WHAT THE EXERCISE ASKS
Please repeat exactly the lines below from the one containing "grants_bar_free bundle →" down to the one containing "rewrite !andb_true_iff in Hvalid.", both included, and nothing else.

DATASET CONTENT section start

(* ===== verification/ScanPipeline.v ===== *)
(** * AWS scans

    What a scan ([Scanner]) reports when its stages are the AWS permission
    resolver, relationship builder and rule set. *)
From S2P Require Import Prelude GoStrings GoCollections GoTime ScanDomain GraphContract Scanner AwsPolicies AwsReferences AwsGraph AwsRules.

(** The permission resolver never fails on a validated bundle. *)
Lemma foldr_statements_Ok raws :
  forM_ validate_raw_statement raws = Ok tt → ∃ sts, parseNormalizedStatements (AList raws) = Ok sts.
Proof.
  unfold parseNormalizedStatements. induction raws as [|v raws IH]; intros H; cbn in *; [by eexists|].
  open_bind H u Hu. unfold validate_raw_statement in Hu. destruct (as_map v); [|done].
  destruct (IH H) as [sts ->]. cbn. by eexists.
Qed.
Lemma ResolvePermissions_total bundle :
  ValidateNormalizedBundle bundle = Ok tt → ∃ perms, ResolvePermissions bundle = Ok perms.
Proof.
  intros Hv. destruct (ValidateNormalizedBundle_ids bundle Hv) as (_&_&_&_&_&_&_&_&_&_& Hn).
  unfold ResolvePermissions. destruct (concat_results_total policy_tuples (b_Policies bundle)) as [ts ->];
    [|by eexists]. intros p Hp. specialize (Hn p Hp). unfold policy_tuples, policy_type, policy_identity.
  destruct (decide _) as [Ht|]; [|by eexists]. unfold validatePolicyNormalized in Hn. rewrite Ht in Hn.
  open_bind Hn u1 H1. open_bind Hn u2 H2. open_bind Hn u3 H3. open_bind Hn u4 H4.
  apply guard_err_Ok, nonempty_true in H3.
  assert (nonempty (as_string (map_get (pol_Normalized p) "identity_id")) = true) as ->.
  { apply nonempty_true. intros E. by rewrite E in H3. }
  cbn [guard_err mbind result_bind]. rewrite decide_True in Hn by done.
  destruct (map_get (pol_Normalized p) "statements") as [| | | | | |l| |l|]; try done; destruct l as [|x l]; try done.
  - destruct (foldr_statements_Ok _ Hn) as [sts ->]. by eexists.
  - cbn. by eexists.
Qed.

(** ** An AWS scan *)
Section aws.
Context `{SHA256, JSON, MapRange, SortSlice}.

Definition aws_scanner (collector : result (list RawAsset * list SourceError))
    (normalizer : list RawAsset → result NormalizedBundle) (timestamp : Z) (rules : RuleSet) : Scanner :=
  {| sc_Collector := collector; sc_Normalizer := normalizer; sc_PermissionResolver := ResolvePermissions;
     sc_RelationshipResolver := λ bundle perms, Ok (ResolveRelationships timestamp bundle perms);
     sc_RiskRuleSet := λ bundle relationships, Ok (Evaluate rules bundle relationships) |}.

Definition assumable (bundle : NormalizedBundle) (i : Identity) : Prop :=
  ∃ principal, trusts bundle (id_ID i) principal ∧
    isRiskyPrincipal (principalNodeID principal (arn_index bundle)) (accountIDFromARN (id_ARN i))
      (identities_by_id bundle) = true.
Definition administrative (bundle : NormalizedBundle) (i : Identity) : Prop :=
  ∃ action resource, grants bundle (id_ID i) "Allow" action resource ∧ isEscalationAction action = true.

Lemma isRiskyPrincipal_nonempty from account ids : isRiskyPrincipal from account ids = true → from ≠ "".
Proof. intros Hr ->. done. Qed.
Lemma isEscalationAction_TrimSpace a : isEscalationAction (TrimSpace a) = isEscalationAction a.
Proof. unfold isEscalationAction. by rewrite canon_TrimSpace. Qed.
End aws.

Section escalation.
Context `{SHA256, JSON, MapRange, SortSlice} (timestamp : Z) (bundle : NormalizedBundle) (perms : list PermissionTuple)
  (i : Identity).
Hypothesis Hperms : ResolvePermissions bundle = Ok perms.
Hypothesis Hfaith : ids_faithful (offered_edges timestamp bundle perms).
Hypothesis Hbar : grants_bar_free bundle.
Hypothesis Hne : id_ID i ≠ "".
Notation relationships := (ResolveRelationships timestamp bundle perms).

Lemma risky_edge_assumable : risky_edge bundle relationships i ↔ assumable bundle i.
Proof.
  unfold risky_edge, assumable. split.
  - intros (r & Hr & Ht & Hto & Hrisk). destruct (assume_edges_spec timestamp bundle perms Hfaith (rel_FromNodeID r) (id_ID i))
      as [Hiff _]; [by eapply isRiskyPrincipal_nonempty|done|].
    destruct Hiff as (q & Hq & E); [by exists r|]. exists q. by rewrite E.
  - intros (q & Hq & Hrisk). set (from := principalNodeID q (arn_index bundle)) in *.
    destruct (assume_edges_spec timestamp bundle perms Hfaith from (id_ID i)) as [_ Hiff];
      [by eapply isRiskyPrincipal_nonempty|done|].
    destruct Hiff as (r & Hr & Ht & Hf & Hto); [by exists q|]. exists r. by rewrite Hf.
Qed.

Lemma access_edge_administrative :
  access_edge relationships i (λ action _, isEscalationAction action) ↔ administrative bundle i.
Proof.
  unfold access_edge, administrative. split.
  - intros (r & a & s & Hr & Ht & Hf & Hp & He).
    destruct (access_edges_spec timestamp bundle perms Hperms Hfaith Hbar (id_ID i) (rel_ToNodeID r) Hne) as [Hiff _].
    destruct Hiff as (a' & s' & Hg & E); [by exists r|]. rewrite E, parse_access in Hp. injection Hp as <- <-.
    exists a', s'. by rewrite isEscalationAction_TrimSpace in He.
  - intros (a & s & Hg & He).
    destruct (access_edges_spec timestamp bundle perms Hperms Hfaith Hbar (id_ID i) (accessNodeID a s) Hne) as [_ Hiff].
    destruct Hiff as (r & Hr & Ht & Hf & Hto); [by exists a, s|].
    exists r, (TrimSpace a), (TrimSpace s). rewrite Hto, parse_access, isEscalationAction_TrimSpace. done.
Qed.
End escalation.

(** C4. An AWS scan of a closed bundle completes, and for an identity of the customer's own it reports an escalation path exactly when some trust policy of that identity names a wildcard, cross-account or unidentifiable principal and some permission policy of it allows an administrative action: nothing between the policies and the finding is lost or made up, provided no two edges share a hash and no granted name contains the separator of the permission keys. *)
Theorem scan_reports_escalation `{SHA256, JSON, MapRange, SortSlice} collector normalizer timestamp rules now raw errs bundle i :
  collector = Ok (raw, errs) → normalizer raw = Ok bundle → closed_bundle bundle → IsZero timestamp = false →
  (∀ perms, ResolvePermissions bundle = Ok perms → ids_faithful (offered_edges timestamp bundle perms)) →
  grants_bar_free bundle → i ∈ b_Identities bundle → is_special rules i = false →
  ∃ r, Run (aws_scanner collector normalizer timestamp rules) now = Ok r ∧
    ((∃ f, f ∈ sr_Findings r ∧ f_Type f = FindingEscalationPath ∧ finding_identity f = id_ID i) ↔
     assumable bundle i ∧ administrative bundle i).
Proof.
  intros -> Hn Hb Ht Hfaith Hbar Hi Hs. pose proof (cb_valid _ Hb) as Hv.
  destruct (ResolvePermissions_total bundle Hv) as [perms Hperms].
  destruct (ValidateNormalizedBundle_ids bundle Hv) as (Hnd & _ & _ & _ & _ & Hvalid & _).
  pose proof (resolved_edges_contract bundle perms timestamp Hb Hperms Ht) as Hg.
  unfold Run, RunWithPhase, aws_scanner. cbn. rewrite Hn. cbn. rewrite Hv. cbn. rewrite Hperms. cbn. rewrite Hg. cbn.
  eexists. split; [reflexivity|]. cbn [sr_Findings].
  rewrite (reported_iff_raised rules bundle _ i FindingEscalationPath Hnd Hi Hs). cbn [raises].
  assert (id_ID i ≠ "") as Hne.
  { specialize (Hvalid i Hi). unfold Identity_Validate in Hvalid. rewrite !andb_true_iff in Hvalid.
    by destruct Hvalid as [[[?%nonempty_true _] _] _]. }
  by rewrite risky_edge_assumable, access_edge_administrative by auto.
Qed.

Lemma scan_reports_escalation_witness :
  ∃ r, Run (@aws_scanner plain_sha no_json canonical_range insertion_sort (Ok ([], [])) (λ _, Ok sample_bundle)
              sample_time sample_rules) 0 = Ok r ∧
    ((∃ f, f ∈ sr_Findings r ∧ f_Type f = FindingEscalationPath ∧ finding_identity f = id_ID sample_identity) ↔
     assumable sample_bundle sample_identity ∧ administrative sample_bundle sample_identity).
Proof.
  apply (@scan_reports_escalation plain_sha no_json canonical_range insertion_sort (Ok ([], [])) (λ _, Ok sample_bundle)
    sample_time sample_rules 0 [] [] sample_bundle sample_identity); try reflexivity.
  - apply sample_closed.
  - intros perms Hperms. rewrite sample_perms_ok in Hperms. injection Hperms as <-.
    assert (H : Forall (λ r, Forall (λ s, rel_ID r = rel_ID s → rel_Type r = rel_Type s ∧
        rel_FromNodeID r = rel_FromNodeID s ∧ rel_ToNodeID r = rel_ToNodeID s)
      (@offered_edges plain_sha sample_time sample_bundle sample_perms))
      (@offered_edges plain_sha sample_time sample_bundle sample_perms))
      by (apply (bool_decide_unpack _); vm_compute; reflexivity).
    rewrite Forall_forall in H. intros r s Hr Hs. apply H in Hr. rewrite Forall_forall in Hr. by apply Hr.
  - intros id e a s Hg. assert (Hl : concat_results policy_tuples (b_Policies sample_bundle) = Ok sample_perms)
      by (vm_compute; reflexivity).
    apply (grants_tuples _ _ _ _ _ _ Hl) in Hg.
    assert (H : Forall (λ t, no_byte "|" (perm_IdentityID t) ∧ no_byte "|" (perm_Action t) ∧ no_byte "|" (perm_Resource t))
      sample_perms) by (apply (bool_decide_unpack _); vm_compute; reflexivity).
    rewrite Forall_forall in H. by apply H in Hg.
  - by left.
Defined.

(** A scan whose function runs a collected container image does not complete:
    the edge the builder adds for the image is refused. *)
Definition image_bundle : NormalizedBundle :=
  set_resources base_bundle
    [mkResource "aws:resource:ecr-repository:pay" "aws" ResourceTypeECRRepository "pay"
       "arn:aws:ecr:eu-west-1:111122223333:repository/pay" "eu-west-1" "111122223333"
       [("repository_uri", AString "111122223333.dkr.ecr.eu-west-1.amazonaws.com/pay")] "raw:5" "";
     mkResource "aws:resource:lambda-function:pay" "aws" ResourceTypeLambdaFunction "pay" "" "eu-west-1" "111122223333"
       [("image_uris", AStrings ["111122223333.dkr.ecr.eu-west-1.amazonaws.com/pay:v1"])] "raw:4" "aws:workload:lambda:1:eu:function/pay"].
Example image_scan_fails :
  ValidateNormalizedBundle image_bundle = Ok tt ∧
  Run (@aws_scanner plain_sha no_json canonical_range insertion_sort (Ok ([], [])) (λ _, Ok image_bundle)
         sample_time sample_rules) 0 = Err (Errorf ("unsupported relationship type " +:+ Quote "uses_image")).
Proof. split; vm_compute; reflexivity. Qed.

DATASET CONTENT section end

ANSWER TO THIS TASK
  grants_bar_free bundle → i ∈ b_Identities bundle → is_special rules i = false →
  ∃ r, Run (aws_scanner collector normalizer timestamp rules) now = Ok r ∧
    ((∃ f, f ∈ sr_Findings r ∧ f_Type f = FindingEscalationPath ∧ finding_identity f = id_ID i) ↔
     assumable bundle i ∧ administrative bundle i).
Proof.
  intros -> Hn Hb Ht Hfaith Hbar Hi Hs. pose proof (cb_valid _ Hb) as Hv.
  destruct (ResolvePermissions_total bundle Hv) as [perms Hperms].
  destruct (ValidateNormalizedBundle_ids bundle Hv) as (Hnd & _ & _ & _ & _ & Hvalid & _).
  pose proof (resolved_edges_contract bundle perms timestamp Hb Hperms Ht) as Hg.
  unfold Run, RunWithPhase, aws_scanner. cbn. rewrite Hn. cbn. rewrite Hv. cbn. rewrite Hperms. cbn. rewrite Hg. cbn.
  eexists. split; [reflexivity|]. cbn [sr_Findings].
  rewrite (reported_iff_raised rules bundle _ i FindingEscalationPath Hnd Hi Hs). cbn [raises].
  assert (id_ID i ≠ "") as Hne.
  { specialize (Hvalid i Hi). unfold Identity_Validate in Hvalid. rewrite !andb_true_iff in Hvalid.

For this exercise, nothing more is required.